Collected data:
(* ===== verification/TestEvents.v ===== *)
(** * The tests of the bus of [shim-core] and [alerting-shim]

    One Module per shim or file; the conventions are those of [Testing.v]. *)

From S2P Require Import Prelude Testing.
From S2P Require Floats Events Bus Wiring Alerting AlertingShim Chaos.

(** ** The tests of [shim-core]'s [event.rs], [bus.rs], [wiring.rs] and [alerting.rs], on
    [Events.v], [Bus.v], [Wiring.v] and [Alerting.v]

    The channel is the log of [Bus.v]; the pauses of the tests are runs of the handlers'
    tasks until none has work ([settle]).  The tests of serialization, and those that
    publish from several threads ([Bus.concurrent_publish_unique]), have no counterpart. *)

Module BusTests.
Import Prelude Floats Events Bus Wiring Alerting Testing.
Open Scope test_scope.

#[local] Instance test_external : External := demo_external.
#[local] Instance test_channel : Broadcast ShimEvent := log_broadcast ShimEvent.
Definition no_uuid : @uuid demo_external := 0.
Definition null : @json demo_external := tt.
Definition levels : list Severity := [Info; Notice; Warning; Error; Critical].
Definition made (src : string) (ev : EventType) (sev : Severity) : ShimEvent := new_event no_uuid 0 src ev sev.

(** *** Events *)

Definition custom (n : string) : EventType := Custom n null.
Definition test_event_new : bool :=
  let e := made "backup-shim" (BackupCompleted "daily" 1024 "abc123") Info in
  all [source e == "backup-shim"; sequence e == 0; negb (is_alertable e)].
Definition test_event_builder : bool :=
  let e := with_payload (with_correlation (with_sequence (made "tls-shim" (TlsCertExpiring "/etc/tls/cert.pem" 7) Warning) 42) 9) tt in
  all [sequence e == 42; bool_decide ((correlation_id e : option Z) = Some 9); is_alertable e; is_some (payload e)].
Definition test_severity_ordering_by_alertability : bool :=
  ((λ s, is_alertable (made "x" (custom "t") s)) <$> levels) == [false; false; true; true; true].
Definition test_is_alertable : bool :=
  ((λ s, is_alertable (made "x" (custom "test") s)) <$> [Info; Warning; Error; Critical]) == [false; true; true; true].

(** *** The bus *)

Definition emitted (b : ShimBus) (src : string) (ev : EventType) (sev : Severity) : ShimEvent * ShimBus := emit no_uuid 0 b src ev sev.
Definition x_of (src : string) (b : ShimBus) : ShimEvent * ShimBus := emitted b src (custom "x") Info.
(** What a receiver that subscribed to [b0] reads from [b] *)
Definition reads (b0 b : ShimBus) : list ShimEvent := backlog (tx b) (subscribe (tx b0)).
Definition test_bus_new : bool := total_published new_bus == 0.
Definition test_bus_publish_subscribe : bool :=
  let '(e, b) := emitted new_bus "backup-shim" (BackupStarted "daily") Info in
  all [sequence e == 1; total_published b == 1; ((λ e, (source e, sequence e)) <$> reads new_bus b) == [("backup-shim", 1)]].
Definition test_bus_sequence_monotonic : bool :=
  let '(e1, b) := x_of "shim-a" new_bus in let '(e2, b) := x_of "shim-a" b in let '(e3, b) := x_of "shim-b" b in
  (sequence <$> [e1; e2; e3]) == [1; 2; 1].
Definition test_bus_multiple_subscribers : bool :=
  let '(_, b) := emitted new_bus "tls-shim" (TlsCertRenewed "/etc/tls/cert.pem") Notice in
  (length (reads new_bus b), length (reads new_bus b)) == (1, 1)%nat.
Definition test_bus_sequence_for_source : bool :=
  let b1 := (x_of "shim-a" new_bus).2 in
  (sequence_for new_bus "shim-a", sequence_for b1 "shim-a", sequence_for (x_of "shim-a" b1).2 "shim-a") == (0, 1, 2).
(** The answers of a receiver, for a subscriber's filter *)
Definition answers (b : ShimBus) : list (RecvResult ShimEvent) := Received <$> reads new_bus b.
Definition test_subscriber_filtered : bool :=
  let b := (emitted new_bus "auth-shim" (AuthTokenRevoked "tok" "expired") Notice).2 in
  let b := (emitted b "backup-shim" (BackupCompleted "daily" 1024 "abc") Info).2 in
  (source <$> (sub_try_recv (mkBusSubscriber ["backup_completed"] Info) (answers b)).1) == Some "backup-shim".
Definition test_bus_subscriber_recv_filtered : bool :=
  let b := (emitted (emitted new_bus "shim" (custom "x") Info).2 "shim" (custom "y") Warning).2 in
  match sub_recv (mkBusSubscriber [] Warning) (answers b) with
  | Some (Some e, _) => severity e == Warning
  | _ => false
  end.
Definition test_bus_try_recv_empty : bool := is_none (source <$> (sub_try_recv (mkBusSubscriber [] Info) (answers new_bus)).1).

(** *** Handlers on the bus *)

(** One round of the tasks, and rounds until they wait (the fuel is more than enough for
    the events of the tests) *)
Definition round (w : wired) : wired := foldl (λ w h, default w (task_step no_uuid 0 w h)) w all_handlers.
Definition settle (w : wired) : wired := Nat.iter 20 round w.
(** A bus with one handler, kept by the test *)
Definition alone (h : Handler) (threshold : Z) : wired :=
  start_handler true {| w_bus := new_bus; w_threshold := threshold; w_rx := λ _, subscribe (tx new_bus);
    w_running := λ _, false; w_shutdown := λ _, false; w_count := λ _, 0; w_alerts := []; w_log := []; w_ext := []; w_out := λ _, [] |} h.
Definition said (w : wired) (l : list (string * EventType * Severity)) : wired :=
  foldl (λ w x, settle (wired_publish w (made x.1.1 x.1.2 x.2))) w l.
(** The events another receiver has seen, by their name *)
Definition seen (n : string) (w : wired) : list ShimEvent := List.filter (λ e, bool_decide (Events.event_name e = n)) (reads new_bus (w_bus w)).
Definition happens (n : string) (w : wired) : bool := negb (bool_decide (length (seen n w) = 0%nat)).
Definition health (a b : string) (sev : Severity) : string * EventType * Severity := ("health-shim", HealthStatusChanged a b, sev).
Definition test_health_failover_triggers_after_threshold : bool :=
  happens "failover_triggered" (said (alone HealthFailover 2) [health "healthy" "unhealthy" Warning; health "unhealthy" "unhealthy" Warning]).
Definition test_backup_encryption_forwards : bool :=
  match event <$> seen "encryption_key_rotated" (said (alone BackupEncryption 2) [("backup-shim", BackupCompleted "daily" 1024 "abc", Info)]) with
  | [EncryptionKeyRotated k _] => k == "backup-daily"
  | _ => false
  end.
Definition test_scheduler_backup_triggers : bool :=
  match event <$> seen "backup_started" (said (alone SchedulerBackup 2) [("scheduler-shim", SchedulerTaskFired "daily-backup" "0 2 * * *", Info)]) with
  | [BackupStarted n] => n == "daily-backup"
  | _ => false
  end.
Definition test_health_resets_on_healthy : bool :=
  negb (happens "failover_triggered" (said (alone HealthFailover 2)
    [health "healthy" "unhealthy" Warning; health "unhealthy" "healthy" Info; health "healthy" "unhealthy" Warning])).

(** *** Alerts *)

Definition rfc (t : Z) : string := pretty t.
Definition debug (e : EventType) : string := event_type_tag e.
Definition manager : AlertManager := new_alert_manager [].
Definition to_alert (e : ShimEvent) : AlertManagerAlert := event_to_alert rfc debug e.
Definition hook (min : AlertSeverity) (g : option string) : AlertManagerWebhook := mkWebhook "test" "http://localhost" min ∅ g.
Definition bare (sev : AlertSeverity) (src : string) : AlertManagerAlert := mkAlert no_uuid ∅ ∅ sev src None (rfc 0) "test".
Definition failed (src n : string) (sev : Severity) : ShimEvent := made src (BackupFailed n "timeout") sev.
Definition has (k : string) (m : gmap string string) : bool := is_some (m !! k).
Definition test_alert_severity_from_shim_severity : bool := (alert_severity_from <$> levels) == [AInfo; AInfo; AWarning; AError; ACritical].
Definition test_alert_severity_display : bool :=
  (alert_severity_display <$> [AInfo; AWarning; AError; ACritical]) == ["info"; "warning"; "error"; "critical"].
Definition test_webhook_accepts_severity : bool :=
  (accepts (hook AWarning None) <$> [AInfo; AWarning; AError; ACritical]) == [false; true; true; true].
Definition test_event_to_alert : bool :=
  let a := to_alert (failed "backup-shim" "daily" Error) in
  all [al_source a == "backup-shim"; al_severity a == AError; al_event_type a == "backup_failed"; bool_decide ((al_id a : Z) = no_uuid);
       has "summary" (al_annotations a); has "description" (al_annotations a); has "source" (al_labels a); has "severity" (al_labels a);
       has "event_type" (al_labels a)].
Definition test_event_to_alert_with_correlation_id : bool :=
  let a := to_alert (with_correlation (made "tls-shim" (TlsCertExpiring "/etc/tls/cert.pem" 3) Warning) 17) in
  bool_decide ((al_correlation_id a : option Z) = Some 17).
Definition test_build_webhook_payload : bool :=
  let p := build_webhook_payload manager (bare AWarning "test-shim") (hook AInfo (Some "test-group")) in
  all [wp_group p == "test-group"; length (wp_alerts p) == 1%nat; has "group" (wp_group_labels p); has "source" (wp_common_labels p)].
Definition test_build_webhook_payload_default_group : bool :=
  wp_group (build_webhook_payload manager (bare AInfo "test") (hook AInfo None)) == "shim-alerts".
Definition increasing (l : list Z) : bool := forallb (λ x, x.1 <? x.2) (zip l (tail l)).
Definition test_severity_rank_event_ordering : bool := increasing (severity_rank <$> levels).
Definition test_severity_rank_comparison : bool := increasing (alert_severity_rank <$> [AInfo; AWarning; AError; ACritical]).
Definition test_alert_manager_counters : bool := all [alerts_forwarded manager == 0; alerts_dropped manager == 0; delivery_failures manager == 0].
Definition test_alert_manager_builder : bool :=
  let m := with_dedup_window (with_external_url (with_min_severity manager Warning) "http://alertmanager:9093") (60 * 10 ^ 9) in
  all [am_min_severity m == Warning; external_url m == "http://alertmanager:9093"; dedup_window m == 60 * 10 ^ 9].
Definition test_convert_event : bool :=
  (al_source <$> wp_alerts (convert_event rfc debug manager (failed "backup-shim" "daily" Error))) == ["backup-shim"].
Definition test_dedup_key_uniqueness : bool := dedup_key (failed "backup-shim" "daily" Error) != dedup_key (failed "tls-shim" "daily" Critical).

(** *** The tests of [integration-tests] *)

Definition test_cross_shim_health_to_failover : bool :=
  ((λ e, (source e, severity e)) <$> seen "failover_triggered"
     (said (alone HealthFailover 2) [health "healthy" "unhealthy" Warning; health "unhealthy" "unhealthy" Warning]))
  == [("failover-shim", Critical)].
Definition test_cross_shim_backup_to_encryption : bool :=
  match event <$> seen "encryption_key_rotated"
          (said (alone BackupEncryption 2) [("backup-shim", BackupCompleted "postgres-daily" 5000000 "sha256:abcdef123456", Info)]) with
  | [EncryptionKeyRotated k a] => all [k == "backup-postgres-daily"; a == "AES-256-GCM"]
  | _ => false
  end.
Definition test_cross_shim_scheduler_to_backup : bool :=
  match event <$> seen "backup_started" (said (alone SchedulerBackup 2) [("scheduler-shim", SchedulerTaskFired "nightly-backup" "0 2 * * *", Info)]) with
  | [BackupStarted n] => n == "nightly-backup"
  | _ => false
  end.
(** The handler of this test is never started: its events are counted as published. *)
Definition test_cross_shim_alert_fan_in : bool :=
  let b := (emitted new_bus "backup-shim" (BackupFailed "redis-daily" "connection refused") Error).2 in
  let b := (emitted b "tls-shim" (TlsCertExpiring "/etc/tls/api.pem" 3) Warning).2 in
  let b := (emitted b "health-shim" (HealthStatusChanged "healthy" "unhealthy") Critical).2 in
  (3 <=? length (List.filter is_alertable (reads new_bus b)))%nat.
Definition test_wire_all_handlers : bool :=
  let w := said (wire_all_handlers new_bus) (replicate 3 (health "healthy" "unhealthy" Warning) ++
             [("scheduler-shim", SchedulerTaskFired "weekly-backup" "0 3 * * 0", Info)]) in
  all [happens "failover_triggered" w; happens "backup_started" w].
Definition test_bus_multi_source_sequencing : bool :=
  let '(e1, b) := x_of "shim-a" new_bus in let '(e2, b) := x_of "shim-b" b in let '(e3, _) := x_of "shim-a" b in
  (sequence <$> [e1; e2; e3]) == [1; 1; 2].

## Required work:
The lines from the top of the data above down to the line containing "Module BusTests." are to be copied exactly; no other line should appear.

## Solution to this problem:
(* ===== verification/TestEvents.v ===== *)
(** * The tests of the bus of [shim-core] and [alerting-shim]

    One Module per shim or file; the conventions are those of [Testing.v]. *)

From S2P Require Import Prelude Testing.
From S2P Require Floats Events Bus Wiring Alerting AlertingShim Chaos.

(** ** The tests of [shim-core]'s [event.rs], [bus.rs], [wiring.rs] and [alerting.rs], on
    [Events.v], [Bus.v], [Wiring.v] and [Alerting.v]

    The channel is the log of [Bus.v]; the pauses of the tests are runs of the handlers'
    tasks until none has work ([settle]).  The tests of serialization, and those that
    publish from several threads ([Bus.concurrent_publish_unique]), have no counterpart. *)

Module BusTests.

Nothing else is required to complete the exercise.